Bu konuda yazmaya karar vermemin nedeni; gerek telif ile ilgili olarak daha önce yaşadığım, en azından şahit olduğum olaylar, gerekse günümüzde çığırından çıkan webmasterlik – hostingcilik oyunu oynayan bebelerin çoğalması. Bebelerden kastım kesinlikle “yaşlarının küçük olmasından dolayı bu işi yapamayacakları” şeklinde bir düşünce olmamakla beraber, okula gidip geleceğine yön verecek zamanlarını gerekli – gereksiz forum siteleri açarak, warez sitelerden elde ettikleri rapidshare linklerini bu forumlara içerik olarak dolduranlar, ağabeylerinden öğrendikleri iki – üç hareketle ve harçlıklarından artırdıkları 3 – 5 kuruşla reseller hesapları kiralayan ve bu hesapları da “büyük bir firma” edasıyla sağa – sola satmaya yeltenenlerdir. Yoksa benden, birçoğumuzdan kat be kat daha çok bilgi ve beceriye sahip bebelerin olduğunu da kesinlikle inkâr etmiyorum.

Bebelerimizi bir kenara bırakarak asıl konuya gelecek olursak; Google’da yaptığım bir arama sonucunda epey enteresan sonuçlara ulaştım. Tabi ki tesadüfi bir aramaydı bu ve karşıma neyin çıkacağını kesinlikle bilmiyordum.
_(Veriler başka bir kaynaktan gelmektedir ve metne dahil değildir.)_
(* ===== verification/Config.v ===== *)
(** * btier/config.h: the configuration record and its defaults

    [BtierConfig::load] and [save] parse and print a file and are not
    modelled. *)
From stdpp Require Import base numbers list.
From Stdlib Require Import ZArith SpecFloat.
From S2P Require Import Prelude Floats.
Import Floats.

Module Config.

Record WeightSet := mk_weights {
  w_recency : spec_float;
  w_frequency : spec_float;
  w_randomness : spec_float;
  w_write_penalty : spec_float;
}.

Definition default_weights : WeightSet :=
  mk_weights (float_lit 35 100) (float_lit 30 100) (float_lit 25 100) (float_lit 10 100).

Record BtierConfig := mk_config {
  fast_dev_path : bytes;
  slow_dev_path : bytes;
  extent_size : Z;
  block_size : Z;
  large_value_threshold : Z;
  base_weights : WeightSet;
  low_watermark : spec_float;
  high_watermark : spec_float;
  scan_interval_ms : Z;
  max_migrations_per_cycle : Z;
  max_compactions_per_cycle : Z;
  promote_threshold : spec_float;
  demote_threshold : spec_float;
  compaction_dead_ratio : spec_float;
  compaction_usage_ratio : spec_float;
  cool_interval_sec : Z;
  sequential_threshold : Z;
  journal_size : Z;
}.

Definition default_config : BtierConfig :=
  mk_config [] [] (4 * 1024 * 1024) 4096 (2 * 1024 * 1024) default_weights
    (double_lit 30 100) (double_lit 80 100) 1000 16 4 (float_lit 7 10) (float_lit 3 10)
    (double_lit 50 100) (double_lit 80 100) 300 (64 * 1024) (64 * 1024 * 1024).

(** [set_weights], [set_watermarks] and [set_scan_interval] of the engine. *)
Definition set_base_weights (w : WeightSet) (c : BtierConfig) : BtierConfig :=
  mk_config (fast_dev_path c) (slow_dev_path c) (extent_size c) (block_size c)
    (large_value_threshold c) w (low_watermark c) (high_watermark c) (scan_interval_ms c)
    (max_migrations_per_cycle c) (max_compactions_per_cycle c) (promote_threshold c)
    (demote_threshold c) (compaction_dead_ratio c) (compaction_usage_ratio c)
    (cool_interval_sec c) (sequential_threshold c) (journal_size c).
Definition set_cfg_watermarks (low high : spec_float) (c : BtierConfig) : BtierConfig :=
  mk_config (fast_dev_path c) (slow_dev_path c) (extent_size c) (block_size c)
    (large_value_threshold c) (base_weights c) low high (scan_interval_ms c)
    (max_migrations_per_cycle c) (max_compactions_per_cycle c) (promote_threshold c)
    (demote_threshold c) (compaction_dead_ratio c) (compaction_usage_ratio c)
    (cool_interval_sec c) (sequential_threshold c) (journal_size c).
Definition set_cfg_scan_interval (ms : Z) (c : BtierConfig) : BtierConfig :=
  mk_config (fast_dev_path c) (slow_dev_path c) (extent_size c) (block_size c)
    (large_value_threshold c) (base_weights c) (low_watermark c) (high_watermark c) ms
    (max_migrations_per_cycle c) (max_compactions_per_cycle c) (promote_threshold c)
    (demote_threshold c) (compaction_dead_ratio c) (compaction_usage_ratio c)
    (cool_interval_sec c) (sequential_threshold c) (journal_size c).
End Config.
(* ===== verification/EnginePut.v ===== *)
(** * put, get and del against the invariant

    The pieces of [put] in the order the code runs them, then the three
    operations. *)
From stdpp Require Import base numbers list gmap.
From Stdlib Require Import ZArith Lia.
From S2P Require Import Prelude IntArith Crc32 Allocator Device BtierTypes KeyMap ExtentMap ExtentSpace Journal JournalSpec Layout Config Migration Engine EngineInv.
Import BtierTypes Device ExtentMap ExtentSpace JournalFrame Layout Migration Engine EngineInv.

Module EnginePut.

(** ** The size of a checkpoint *)

Definition ext_len (m : KeyMap.KeyMap) (id : Z) : Z := 30 + recs_len (checkpoint_keys m id).
Definition state_len (V : slots_t) (m : KeyMap.KeyMap) : Z :=
  sumZ (fun p => ext_len m p.1) (map_to_list V).

Lemma recs_len_app a b : recs_len (a ++ b) = recs_len a + recs_len b.
Proof. apply sumZ_app. Qed.
Lemma recs_len_nonneg rs : 0 <= recs_len rs.
Proof. apply sumZ_nonneg, Forall_forall. intros r _. unfold rec_len. lia. Qed.
Lemma ext_len_nonneg m id : 0 <= ext_len m id.
Proof. unfold ext_len. pose proof (recs_len_nonneg (checkpoint_keys m id)). lia. Qed.

Lemma state_len_delete V m id s : V !! id = Some s -> state_len V m = ext_len m id + state_len (delete id V) m.
Proof.
  intros Hid. unfold state_len.
  by rewrite <- (sumZ_Permutation _ _ _ (map_to_list_delete V id s Hid)), sumZ_cons.
Qed.
Lemma state_len_delete_le V m id : state_len (delete id V) m <= state_len V m.
Proof.
  destruct (V !! id) as [s|] eqn:E; [|by rewrite delete_id].
  rewrite (state_len_delete V m id s E). pose proof (ext_len_nonneg m id). lia.
Qed.
Lemma state_len_insert V m id s :
  state_len (<[id := s]> V) m = ext_len m id + state_len (delete id V) m.
Proof. rewrite (state_len_delete _ m id s) by apply lookup_insert_eq. by rewrite delete_insert_eq. Qed.
Lemma state_len_update V m id s s' : V !! id = Some s -> state_len (<[id := s']> V) m = state_len V m.
Proof. intros E. by rewrite state_len_insert, (state_len_delete V m id s E). Qed.
Lemma init_space (em : ExtentMap A) fa sa js :
  entries_ em = ∅ -> deferred_free_ em = [] -> 0 < block_size em < 2 ^ 32 -> next_extent_id em = 1 ->
  fast_alloc em = Some fa -> slow_alloc em = Some sa -> Allocator.ok fa -> Allocator.ok sa ->
  Allocator.get_block_size fa = block_size em -> Allocator.get_block_size sa = block_size em ->
  zrange 0 js ## Allocator.free fa -> 0 < js < 2 ^ 32 -> js mod block_size em = 0 ->
  js <= Allocator.get_capacity fa -> space_ok em [jregion js].
Proof.
  intros He Hd Hb Hn Ef Es Hf Hs Bf Bs Hfree Hj Hjm Hc.
  assert (regions em [jregion js] = [jregion js]) as Er by (unfold regions; by rewrite He, Hd).
  split; [done|]. split; [by rewrite He|]. split; [lia|]. intros t. rewrite Er. intros a Ha.
  destruct t; cbn in Ha; rewrite ?Ef, ?Es in Ha; injection Ha as <-.
  - split; [done|]. split; [done|]. change (held FAST [jregion js]) with [ext_of (jregion js)].
    rewrite Allocator.extents_set_cons, Allocator.extents_set_nil, union_empty_r_L.
    split; [split; [rewrite Allocator.extents_set_nil; set_solver|done]|]. split; [exact Hfree|].
    apply Forall_singleton. intros _. unfold region_ok, jregion. cbn [offset length].
    split; [done|]. split; [by apply Z.mod_0_l; lia|]. split; [done|]. lia.
  - split; [done|]. split; [done|]. change (held SLOW [jregion js]) with (@nil Allocator.pextent_t).
    rewrite Allocator.extents_set_nil. split; [done|]. split; [set_solver|]. by apply Forall_singleton.
Qed.

Definition set_init (e : Impl A D) : Impl A D := mk_impl (cfg e) (tiers e) (journal e) true.
(* ===== verification/MemDB.v ===== *)
(** * kv/mem/mem_db.cc: the store in memory

    [db_] is a [std::map] from full keys to values, here the list of its pairs in
    order.  Iterators copy it and copy it again on a seek when [seqno_] shows
    that it changed.  The merge operators are objects shared with the caller:
    [merge_ops_] refers to them by position in [mops].  Every method holds
    [m_lock_], so it is one step; the performance counters are left out. *)
From stdpp Require Import base numbers list gmap sorting.
From Stdlib Require Import ZArith Lia Sorted.
From S2P Require Import Prelude KeyValue PrefixIterator.
Import KeyValue.

Module MemDB.

(** ** std::map *)

Fixpoint map_find (k : bytes) (l : list (bytes * bytes)) : option bytes :=
  match l with
  | [] => None
  | (k', v) :: t => if str_eq k k' then Some v else map_find k t
  end.

(** [m[k] = v]. *)
Fixpoint map_set (k v : bytes) (l : list (bytes * bytes)) : list (bytes * bytes) :=
  match l with
  | [] => [(k, v)]
  | (k', v') :: t =>
      if str_lt k k' then (k, v) :: l
      else if str_lt k' k then (k', v') :: map_set k v t
      else (k, v) :: t
  end.

Fixpoint map_erase (k : bytes) (l : list (bytes * bytes)) : list (bytes * bytes) :=
  match l with
  | [] => []
  | (k', v') :: t => if str_eq k k' then t else (k', v') :: map_erase k t
  end.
Bir web sayfasında kalın harflerle yazılan “moleste lacmo” kelimeleriyle yaptığım bir arama sonucunda Google 828 sonuç buldu. Bu sonuçlar arasında yer alan Türk menşe’li sitelerin türlerinden ötürü yukarıdaki bebe mevzuu ortaya çıktı. :-)

Sonuçların içindeki Türk sitelerinin bir kısmını aşağıda sıralıyorum:

http://www.serdarhoca.com/web/index.swf Serdar Design (Özel istek üzerine web tasarımı)
http://194.27.225.99/wizard/flash/arayuz.swf Web Sihirbazı (Kendi web sitenizi oluşturuyorsunuz)
http://www.digitaldusler.com/main2.swf Dijital Düşler (Web tasarım stüdyosu)
http://www.izgarakeyfi.com/home.swf
http://www.cildirmarble.com/cildir.swf
http://www.radon-termal.com/radon.swf

Yukarıdaki 6 sonuçtan 3 tanesi web hizmeti verme amacıyla hareket eden kişi – kuruluşlar. Diğer üçü de muhtemelen bunların ürünleri.

“Moleste lacmo” nedir veya kimdir, bilmem. Bir webmaster olabilir, firma olabilir hatta lorem ipsum tarzı klişeleşmiş bir tabir bile olabilir. Ama sonuçta her ne veya kim ise ücret mukabili template denilen hazır şablonlarda kullanılan bir ibare (belki de hazırlayıcısı).

Geniş bir araştırma yapılsa benzeri yüzlerce hatta binlerce ibret olası örnek daha çıkacağına adım gibi eminim. Yani hazır şablonları alıp, içerikleri değiştirerek “Ben yaptım” diye satan, hava atan tipler! Ve sonuçta aynı animasyon, aynı site şablonu farklı içeriklerle, ufak logo değişiklikleri ile farklı farklı web adreslerinde karşımıza çıkıyor.

Hangi amaçla kullanılırsa o amaca hizmet eden teknoloji, ancak kontrol edilebildiği derecede iyidir. Kontrol edilemeyen, çığırından çıkan bir teknolojinin, para için hizmet ettiği amaç önemsenmeden pazarlanan bir teknolojinin felaketten başka bir şey getirmeyeceği bir gerçektir.

Nitekim en güzel örnek yukarıda. 30 – 40 dolar alacağız diye yazılan ve pazarlanan decompiler tarzı flash animasyon derleyici programlar sayesinde gerçek animatörlerin, tasarımcıların saatlerce hatta günlerce uğraşıp hazırladıkları animasyonları dakikalar içinde kendinize haksız bir şekilde mal edebiliyorsunuz. İşin bir diğer ilginç tarafı da bu tür negatif tarafa hizmet eden programların da “Dinsizin hakkından imansız gelir” misali lisanslı olarak değil de warez olarak (lisansını satın almadan almış gibi tam sürüm kullanma) internet camiasında bulunabiliyor olması. Hani derler ya; eden bulur.

Velhasıl, her kahvehanede okey veya 51 masası başında günde onlarca defa vatanın kurtarıldığı, çobanından patronuna, işçisinden memuruna, subayından polisine kadar her ferdinin potansiyel bir bakan, başbakan ve hatta cumhurbaşkanı, teknik direktör, sanatçı, şair adayı olduğu bu ülkede “Üzerimize vazife olmayan işlere karışmamamız gerektiğini” öğrenene kadar yurtdışından teknoloji de, tekstil ürünü de, deli danalı et de almaya mahkum olacağız.